# 9 weeks old... Humping ALOT



## Scottish Ash (Jan 21, 2015)

Is it normal for a 9 week old puppy to want to hump EVERYTHING in sight this has only come on over night but its seems like thats all thats on his mind atm....


----------



## Amelia66 (Feb 15, 2011)

it probably from excitement. are you making sure to push him off/ stop him humping whatever he has chosen?


----------



## Siskin (Nov 13, 2012)

Little boys and their toys..........



Distraction is the best thing for it. 
If it's something in particular that he humping, bedding, cushions etc, just remove them until the urge passes. Tempt away from the sexy cushion with a good game with a toy.

Yes quite normal even with bitches. My girl fell in love with the cushion from her bed.


----------



## Scottish Ash (Jan 21, 2015)

yeah he gets told off when he does it he has learnt when i clap loud then he has done something wrong so he gets that and he shyly looks at me. 

Thanks didn't know if it was normal for that age or not lol


----------



## Catharinem (Dec 17, 2014)

Record for my lambs (actual lambs, not cute name for puppies) was 2 DAYS! (with his brother!)


----------



## Catharinem (Dec 17, 2014)

Any way, be grateful it's only humping the cushion! My GSD used to suck his "youknowwhat", and if you told him off he'd stop and look up guiltily, but his hind leg was still twitching! Eventually stopped a few weeks after neutering.


----------



## Lurcherlad (Jan 5, 2013)

Scottish Ash said:


> yeah he gets told off when he does it he has learnt when i clap loud then he has done something wrong so he gets that and he shyly looks at me.
> 
> Thanks didn't know if it was normal for that age or not lol


I would be careful about scaring him into stopping an action. Clapping loudly, IMO is quite harsh and a simple "ah, ah" in a clipped but not loud voice should suffice.

If he looks like he knows he has done something wrong, then I would read that as feeling threatened - something I would hate to see in my dog TBH.

Redirect him from the behaviour and give him something to do that you do want.
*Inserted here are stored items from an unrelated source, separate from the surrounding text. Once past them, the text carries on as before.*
(** * UIDRemovalDetection: card lock / removal detection on an MFRC522 reader

    A shallow embedding of the Arduino sketch
    [UIDRemovalDetection/UIDRemovalDetection.ino].  The sketch keeps two
    pieces of state, the global [locked] and the [uid] member of the reader
    object [rfid], and talks to two collaborators: the MFRC522 driver and the
    serial port.  Both collaborators are outside the sketch, so the driver is
    an interface (a type class over the state of the chip) and every call the
    sketch makes is written to a journal, in program order, next to the text
    it prints. *)

From Stdlib Require Import ZArith List String Ascii Bool Lia.
Import ListNotations.
Local Open Scope string_scope.
Local Open Scope list_scope.
Local Open Scope Z_scope.

(** ** Data of the MFRC522 library that the sketch touches *)

(** [MFRC522::StatusCode]. *)
Inductive StatusCode : Type :=
  | STATUS_OK
  | STATUS_ERROR
  | STATUS_COLLISION
  | STATUS_TIMEOUT
  | STATUS_NO_ROOM
  | STATUS_INTERNAL_ERROR
  | STATUS_INVALID
  | STATUS_CRC_WRONG
  | STATUS_MIFARE_NACK.

Definition StatusCode_eqb (a b : StatusCode) : bool :=
  match a, b with
  | STATUS_OK, STATUS_OK
  | STATUS_ERROR, STATUS_ERROR
  | STATUS_COLLISION, STATUS_COLLISION
  | STATUS_TIMEOUT, STATUS_TIMEOUT
  | STATUS_NO_ROOM, STATUS_NO_ROOM
  | STATUS_INTERNAL_ERROR, STATUS_INTERNAL_ERROR
  | STATUS_INVALID, STATUS_INVALID
  | STATUS_CRC_WRONG, STATUS_CRC_WRONG
  | STATUS_MIFARE_NACK, STATUS_MIFARE_NACK => true
  | _, _ => false
  end.

(** The registers of [MFRC522::PCD_Register] that the sketch writes. *)
Inductive PCD_Register : Type :=
  | TxModeReg
  | RxModeReg
  | ModWidthReg.

(** [MFRC522::Uid]: a length, the byte array and the SAK byte.  Bytes are
    integers; [uidByte] is the array [byte uidByte[10]]. *)
Record Uid : Type := mkUid {
  size : Z;
  uidByte : list Z;
  sak : Z
}.

(** Conversion of an [int] argument to a [byte] parameter. *)
Definition to_byte (x : Z) : Z := x mod 256.

(** The Identifier of the specification: the first [size] bytes of the
    array. *)
Definition identifier (u : Uid) : list Z :=
  firstn (Z.to_nat (size u)) (uidByte u).

(** A [Uid] whose length stays inside its array. *)
Definition Uid_in_bounds (u : Uid) : Prop :=
  0 <= size u <= Z.of_nat (List.length (uidByte u)) /\ size u < 256.

(** ** The driver interface

    The methods of class [MFRC522] that the sketch calls, as functions on the
    state [HW] of the reader chip and of the cards in its field.
    [PICC_WakeupA] gets the size of the ATQA buffer; the bytes it writes into
    that buffer are local to [PICC_IsAnyCardPresent] and never read.
    [PICC_Select] receives the [Uid] behind the pointer and hands it back,
    since it may write through the pointer. *)
Class MFRC522 (HW : Type) : Type := {
  PCD_Init : HW -> HW;
  PCD_WriteRegister : PCD_Register -> Z -> HW -> HW;
  PICC_WakeupA : Z -> HW -> StatusCode * HW;
  PICC_Select : Uid -> Z -> HW -> StatusCode * Uid * HW;
  PICC_HaltA : HW -> StatusCode * HW;
  GetStatusCodeName : StatusCode -> string
}.

(** ** The journal of a run *)

Inductive Action : Type :=
  | Serial_begin (baud : Z)
  | SPI_begin
  | Call_PCD_Init
  | Call_delay (ms : Z)
  | Call_PCD_WriteRegister (reg : PCD_Register) (value : Z)
  | Call_PICC_WakeupA (bufferSize : Z)
  | Call_PICC_Select (u : Uid) (validBits : Z)
  | Call_PICC_HaltA
  | Print (text : string)
  | Println.

Definition CRLF : string := String (ascii_of_nat 13) (String (ascii_of_nat 10) "").

(** The text that reaches the serial port. *)
Fixpoint serial_text (j : list Action) : string :=
  match j with
  | [] => ""
  | Print s :: j' => (s ++ serial_text j')%string
  | Println :: j' => (CRLF ++ serial_text j')%string
  | _ :: j' => serial_text j'
  end.

(** The number of lines finished on the serial port: one per event. *)
Fixpoint lines_emitted (j : list Action) : nat :=
  match j with
  | [] => 0
  | Println :: j' => S (lines_emitted j')
  | _ :: j' => lines_emitted j'
  end.

Definition is_halt (a : Action) : bool :=
  match a with Call_PICC_HaltA => true | _ => false end.

Definition is_select (a : Action) : bool :=
  match a with Call_PICC_Select _ _ => true | _ => false end.

Definition is_wakeup (a : Action) : bool :=
  match a with Call_PICC_WakeupA _ => true | _ => false end.

Definition is_print (a : Action) : bool :=
  match a with Print _ => true | _ => false end.

(** Text sent to the serial port, as opposed to a call of the driver. *)
Definition is_output (a : Action) : bool :=
  match a with Print _ | Println => true | _ => false end.

(** ** Arduino core: printing a number in a base

    [Print::printNumber]: the digits of [n], most significant first, digits
    above 9 as capital letters; the buffer holds [8 * sizeof(long)] digits. *)
Definition digit_char (c : Z) : ascii :=
  if c <? 10 then ascii_of_N (Z.to_N (c + 48)) else ascii_of_N (Z.to_N (c + 65 - 10)).

Fixpoint printNumber_loop (fuel : nat) (n base : Z) (str : string) : string :=
  match fuel with
  | O => str
  | S fuel' =>
      let c := n mod base in
      let n' := n / base in
      let str' := String (digit_char c) str in
      if n' =? 0 then str' else printNumber_loop fuel' n' base str'
  end.

Definition printNumber (n base : Z) : string :=
  printNumber_loop 32 n (if base <? 2 then 10 else base) "".

(** [Print::print(int n, int base)], through [print(long, int)]. *)
Definition print_int (n base : Z) : string :=
  if base =? 0 then String (ascii_of_N (Z.to_N (n mod 256))) ""
  else if base =? 10 then
    (if n <? 0 then ("-" ++ printNumber (- n) 10)%string else printNumber n 10)
  else printNumber (n mod 2 ^ 32) base.

Definition HEX : Z := 16.

(** ** The sketch *)

Section Sketch.

Context {HW : Type} {rfid : MFRC522 HW}.

(** The state of the program: the global [locked], the member [rfid.uid],
    the chip behind [rfid], and the journal. *)
Record World : Type := mkWorld {
  locked : bool;
  rfid_uid : Uid;
  chip : HW;
  journal : list Action
}.

Definition M (A : Type) : Type := World -> A * World.

Definition ret {A : Type} (a : A) : M A := fun w => (a, w).

Definition bind {A B : Type} (m : M A) (k : A -> M B) : M B :=
  fun w => let r := m w in k (fst r) (snd r).

Notation "x <- m ;; k" := (bind m (fun x => k))
  (at level 61, m at next level, right associativity).
Notation "m ;; k" := (bind m (fun _ => k))
  (at level 61, right associativity).

Definition log (a : Action) : M unit :=
  fun w => (tt, mkWorld (locked w) (rfid_uid w) (chip w) (journal w ++ [a])).

Definition get_locked : M bool := fun w => (locked w, w).

Definition set_locked (b : bool) : M unit :=
  fun w => (tt, mkWorld b (rfid_uid w) (chip w) (journal w)).

Definition get_uid : M Uid := fun w => (rfid_uid w, w).

(** [rfid.uid.size = n;] *)
Definition set_uid_size (n : Z) : M unit :=
  fun w => (tt, mkWorld (locked w)
                  (mkUid n (uidByte (rfid_uid w)) (sak (rfid_uid w)))
                  (chip w) (journal w)).

Definition on_chip {A : Type} (f : HW -> A * HW) : M A :=
  fun w => let r := f (chip w) in
           (fst r, mkWorld (locked w) (rfid_uid w) (snd r) (journal w)).

Definition rfid_PCD_Init : M unit :=
  log Call_PCD_Init ;; on_chip (fun hw => (tt, PCD_Init hw)).

Definition rfid_PCD_WriteRegister (reg : PCD_Register) (value : Z) : M unit :=
  log (Call_PCD_WriteRegister reg value) ;;
  on_chip (fun hw => (tt, PCD_WriteRegister reg value hw)).

Definition rfid_PICC_WakeupA (bufferSize : Z) : M StatusCode :=
  log (Call_PICC_WakeupA bufferSize) ;; on_chip (PICC_WakeupA bufferSize).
Then praise him. Put the things he prefers to hump out of the way.

He's not actually doing anything "wrong" as such, just something we as humans find inappropriate.


----------



## Regal (Sep 30, 2014)

Ours is 6 months old and regularly gets the urge to hump her blanket. Yes SHE does!
She gathers it up with her front paws and goes at it like crazy. she often humps any legs in close proximity too. quite embarrassing when guests are in!


----------



## smokeybear (Oct 19, 2011)

Just distract the dogs with something else, I really do not understand why people allow this inappropriate behaviour.


----------



## Sarahliz100 (Jan 5, 2014)

My puppy went through a very humpy phase at about 10-11 weeks. I was convinced he was going to turn into some sort of crazy sex fiend! Thankfully removing the triggers (large soft toys and blankets) and removing ourselves when he turned his attention to our legs got him out of the habit. He will occasionally mount our legs if very overexcited but he's quickly discouraged and it's not really an issue now and hasn't been since he was about 7 months old.


----------